Berlusconi e Salvini li stanno facendo uscire pazzi quelli del nuovo corso renziano. Corrono – premier e ministri - su e giù per l'Italia a nostre spese per mettere pezze, con al seguito uno stuolo di giornalisti e telecamere a fare da megafono complice. Hanno paura, e già questo è uno spettacolo imperdibile. Inseguono Berlusconi, tornano a parlare di lui come del nemico. «Un buon comunicatore ma un pessimo politico», ha detto ieri di lui un Renzi infastidito per il successo dell'apparizione tv. Sarà, ma se sul «comunicatore» il premier se la può giocare alla pari col Cavaliere, in quanto a risultati politici il confronto è in realtà drammatico. Ecco i dati oggettivi. Disoccupazione: 8 per cento ai tempi del governo Berlusconi, 13 per cento oggi; disoccupazione giovanile: 27 per cento Berlusconi, 43 per cento Renzi; Pil: +0,4 contro –0,4; rapporto debito Pil: 120 contro 132; pressione fiscale: 41,6 Berlusconi, 43,5 Renzi.
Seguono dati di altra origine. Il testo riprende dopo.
(* ===== verification/DurableFacts.v ===== *)
(** * DurableFacts

    The durable store: what a completion record proves on the disk it is found
    on, and what a commit leaves behind when it is cut short anywhere. *)

From Stdlib Require Import Sorted.
From S2P Require Import Prelude Types Faults Text Profile Btree Frames Wire Closure Disk DiskLogic Journal Records Pins Durable.
Import Digests Profile.Scope Closure Disk DiskLogic Journal Records Pins Durable.
Local Open Scope string_scope.
Local Open Scope list_scope.
Local Open Scope Z_scope.

Create HintDb reads.

(** Programs that only read, one operation at a time. *)
Ltac reads_leaf :=
  first [ apply reads_step_post; reflexivity
        | apply reads_sys_post; reflexivity
        | apply reads_res_post
        | apply reads_run_post
        | apply reads_optional_post
        | solve [eauto with reads nocore] ].

Ltac reads_one :=
  first [ apply reads_fail
        | apply reads_ret; solve [exact I | auto]
        | apply reads_gate
        | apply reads_guard; intros ?
        | eapply reads_bind; [reads_leaf|cbv beta; intros ? ?]
        | eapply reads_weaken; [reads_leaf|solve [auto]]
        | match goal with |- reads _ (match ?x with _ => _ end) _ => destruct x end ].

Ltac reads := repeat reads_one.

(** The next case distinction of a reader. *)
Tactic Notation "reads_case" ident(E) :=
  match goal with |- reads _ (if ?b then _ else _) _ => destruct b eqn:E end.

Module DurableFacts.

(** ** Manifests *)

Section Manifests.
Context `{HexCrate} `{Sha256}.

(** What [validate_manifest_policy] has checked of the files so far. *)
Definition checked (fs : list SnapshotFile) (st : manifest_state) : Prop :=
  NoDup (rel_path <$> fs) /\ Btree.ordered (ms_blobs st) /\
  (forall p, p ∈ ms_paths st <-> p ∈ rel_path <$> fs) /\
  forall f, f ∈ fs -> Btree.get (ms_blobs st) (file_digest f) = Some (file_size f).

Lemma manifest_file_checked full fs st f st' :
  checked fs st -> manifest_file full st f = Ok st' -> checked (fs ++ [f]) st'.
Proof.
  intros (Hnd & Hord & Hp & Hg) Hf. unfold manifest_file in Hf. inv_ok.
  match goal with Hx : _ || bool_decide _ = false |- _ => apply orb_false_iff in Hx as [_ Hnew] end.
  unfold Btree.insert in Hf. inv_ok. subst st'.
  apply bool_decide_eq_false in Hnew. split_and!; cbn [ms_paths ms_blobs].
  - rewrite fmap_app. apply list.NoDup_app. split_and!; [done| |apply NoDup_singleton].
    intros p Hq. rewrite <- Hp in Hq. simpl. set_solver.
  - by apply Btree.put_ordered.
  - intros p. rewrite fmap_app. set_solver.
  - intros g Hg'. rewrite Btree.get_put. destruct (decide (file_digest g = file_digest f)) as [E|E].
    + apply elem_of_app in Hg' as [Hg'|Hg']; [|by apply list_elem_of_singleton in Hg' as ->].
      pose proof (Hg g Hg') as Hget. rewrite E in Hget.
      match goal with Hx : match Btree.get _ _ with _ => _ end = false |- _ => rewrite Hget in Hx; bools end. by f_equal.
    + apply elem_of_app in Hg' as [Hg'|Hg']; [auto|apply list_elem_of_singleton in Hg'; congruence].
Qed.

Lemma manifest_checked full fs blobs total :
  validate_manifest_policy fs full = Ok (blobs, total) ->
  NoDup (rel_path <$> fs) /\ forall f, f ∈ fs -> mkBlob (file_digest f) (file_size f) ∈ blobs.
Proof.
  unfold validate_manifest_policy. intros Hv. apply rbind_ok in Hv as (st & Hst & Hv). inv_ok. subst.
  assert (Hc : forall done rest st0, checked done st0 -> for_each (manifest_file full) st0 rest = Ok st -> checked (done ++ rest) st).
  { intros done rest. revert done. induction rest as [|f rest IH]; intros done0 st0 Hc0 Hf; cbn [for_each] in Hf.
    - injection Hf as <-. by rewrite app_nil_r.
    - apply rbind_ok in Hf as (st1 & Hf1 & Hf). change (f :: rest) with ([f] ++ rest). rewrite app_assoc.
      eapply IH; [|exact Hf]. by eapply manifest_file_checked. }
  destruct (Hc [] fs (mkManifest ∅ [] 0)) as (Hnd & Hord & _ & Hg); [|done|].
  { split_and!; [constructor|constructor| |]; simpl; set_solver. }
  split; [done|]. intros f Hf. apply list_elem_of_fmap. exists (file_digest f, file_size f). split; [done|].
  apply Btree.get_elem; auto.
Qed.
End Manifests.

(** ** What a completion record proves *)

Section Completion.
Context `{HexCrate} `{Sha256} `{PageCodec} `{CodecScope} `{DescriptorCodec} `{ServingCodec} `{UuidCrate} `{Rfc3339}.
Context `{CommitCodec} `{PinCodec} `{RecordCodec} (env : environment) (at_ : Location).

(** The local copy [verify_blob] accepts. *)
Definition blob_ok (digest : string) (size : Z) (n : inode) : bool :=
  regular n && (zlen (data n) =? size)
  && (zlen (take (Z.to_nat (saturating_add size 1)) (data n)) =? size)
  && String.eqb (digest_of (take (Z.to_nat (saturating_add size 1)) (data n))) digest.

Lemma blob_ok_facts digest size n :
  blob_ok digest size n = true -> regular n = true /\ zlen (data n) = size /\ digest_of (data n) = digest.
Proof.
  unfold blob_ok. intros [[[Hr Hl]%andb_true_iff Ht]%andb_true_iff Hd]%andb_true_iff.
  apply Z.eqb_eq in Hl, Ht. apply String.eqb_eq in Hd. split_and!; [done|done|].
  rewrite take_ge in Hd; [done|]. unfold zlen in *. rewrite length_take in Ht. lia.
Qed.

(** A content is stored. *)
Definition stored (d : disk) (digest : string) (size : Z) : Prop :=
  exists p n, blob_path digest = Ok p /\ lookup p d = Some n /\ blob_ok digest size n = true.

Lemma verify_blob_reads d digest size :
  reads d (verify_blob env digest size) (fun ok => ok = true -> stored d digest size).
Proof.
  unfold verify_blob. apply reads_gate. eapply reads_bind; [apply reads_res_post|]. intros p Hp.
  eapply reads_bind; [by apply reads_step_post|]. intros m Hm.
  destruct m as [[is_file len]|[]]; [|by apply reads_ret|apply reads_fail..].
  reads_case E; [by apply reads_ret|]. eapply reads_bind; [by apply reads_sys_post|]. intros b Hb. cbv zeta.
  reads_case E2; apply reads_ret; [done|]. intros Hd. apply orb_false_iff in E as [E1 E].
  apply negb_false_iff in E1, E, E2. destruct Hm as [Hm|[? ?]]; [|done]. unfold do_metadata in Hm. unfold do_read in Hb.
  cbn [fst] in Hm, Hb. exists p. destruct (lookup p d) as [n|]; [|done]. injection Hm as -> ->. exists n.
  rewrite E1 in Hb. injection Hb as <-. unfold blob_ok. by rewrite E1, E, E2, Hd.
Qed.

Lemma verify_blobs_reads d message blobs :
  reads d (verify_blobs env message blobs) (fun _ => forall b, b ∈ blobs -> stored d (b_digest b) (b_size b)).
Proof.
  apply (reads_fold d _ (fun done _ => forall b, b ∈ done -> stored d (b_digest b) (b_size b))); [|set_solver].
  intros done0 [] b rest _ Hdone. eapply reads_bind; [apply verify_blob_reads|]. intros ok Hok.
  apply reads_guard. intros E%negb_false_iff. apply reads_ret. set_solver.
Qed.

Lemma required_reads d p : reads d (required_dependency env p) (fun b => read_of d p (Some b)).
Proof.
  unfold required_dependency. eapply reads_bind; [by apply reads_step_post|]. intros [[[] len]|[]] _; try apply reads_fail.
  eapply reads_bind; [apply reads_optional_post|]. intros o Ho. eapply reads_weaken; [apply reads_res_post|].
  intros b Hb. cbv beta in Ho. by destruct o; simplify_eq/=.
Qed.

Lemma verify_grant_reads d digest id : reads d (verify_offline_grant env digest id) (fun _ => True).
Proof. unfold verify_offline_grant. reads. Qed.

Hint Resolve verify_blob_reads verify_blobs_reads required_reads verify_grant_reads : reads.

(** A page of the closure is in the store. *)
Definition page_stored (d : disk) (page : string * bytes) : Prop :=
  exists p, metadata_page_path page.1 = Ok p /\ read_of d p (Some page.2).

Lemma put_elem {V} (m : list (string * V)) k v e : e ∈ Btree.put m k v -> e = (k, v) \/ e ∈ m.
Proof.
  induction m as [|[k' v'] m IH]; simpl; [set_solver|]. destruct (String.compare k k'); set_solver.
Qed.

Lemma read_pages_reads d deps :
  reads d (fold_m (read_page env) [] deps) (fun pages => forall e, e ∈ pages -> page_stored d e).
Proof.
  apply (reads_fold d _ (fun _ pages => forall e, e ∈ pages -> page_stored d e)); [|set_solver].
  intros done0 pages dep rest _ Hdone. unfold read_page. eapply reads_bind; [apply reads_res_post|]. intros p Hp.
  eapply reads_bind; [apply required_reads|]. intros b Hb. unfold Btree.insert. apply reads_guard. intros _.
  apply reads_ret. intros e [->|He]%put_elem; [|auto]. by exists p.
Qed.

(** The local copy [read_blob] returns. *)
Definition read_ok (digest : string) (size : Z) (n : inode) : bool :=
  is_ok (buffered_size size) && regular n && (zlen (data n) =? size)
  && negb (size <? zlen (take (Z.to_nat (size + 1)) (data n)))
  && negb (ne (digest_of (data n)) digest || negb (zlen (data n) =? size)).

Lemma read_blob_reads d digest size :
  reads d (read_blob env digest size) (fun b => exists p n, blob_path digest = Ok p /\ lookup p d = Some n /\
    read_ok digest size n = true /\ data n = b).
Proof.
  unfold read_blob. eapply reads_bind; [apply reads_res_post|]. intros x Hx. apply reads_gate.
  eapply reads_bind; [apply reads_res_post|]. intros p Hp. eapply reads_bind; [apply reads_step_post, open_same|]. intros r _.
  eapply reads_bind; [apply reads_res_post|]. intros _ _. eapply reads_bind; [by apply reads_step_post|]. intros m Hm.
  eapply reads_bind; [apply reads_res_post|]. intros [is_file len] Hlen. apply reads_guard. intros E.
  eapply reads_bind; [by apply reads_sys_post|]. intros b Hb. apply reads_guard. intros E2. apply reads_guard. intros E3.
  apply reads_ret. cbv beta in *. apply map_err_ok in Hlen as ->. destruct Hm as [Hm|[? ?]]; [|done].
  unfold do_metadata in Hm. unfold do_read in Hb. cbn [fst] in Hm, Hb. exists p.
  destruct (lookup p d) as [n|]; [|done]. injection Hm as -> ->. exists n.
  apply orb_false_iff in E as [E1%negb_false_iff E%negb_false_iff]. rewrite E1 in Hb. injection Hb as <-.
  split_and!; [done|done| |done]. unfold read_ok. rewrite Hx, E1, E, E2. rewrite E in E3. by rewrite E3.
Qed.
Altro che «pessimo», l'Italia di Renzi è quindi messa ben peggio di quella guidata dal centrodestra. In Parlamento non se ne sono accorti ma gli italiani sì. E le elezioni sono l'unico modo di farlo capire a lorsignori e alla compagnia di giro fiorentina. Che se anche dovesse vincere di misura in tutte le regioni (cosa che escludo) sta prendendo atto che la luna di miele con il Paese è finita e il conto sta arrivando. In sintesi: con qualche aggiustamento nel centrodestra, ci sono ottime possibilità di non morire renziani.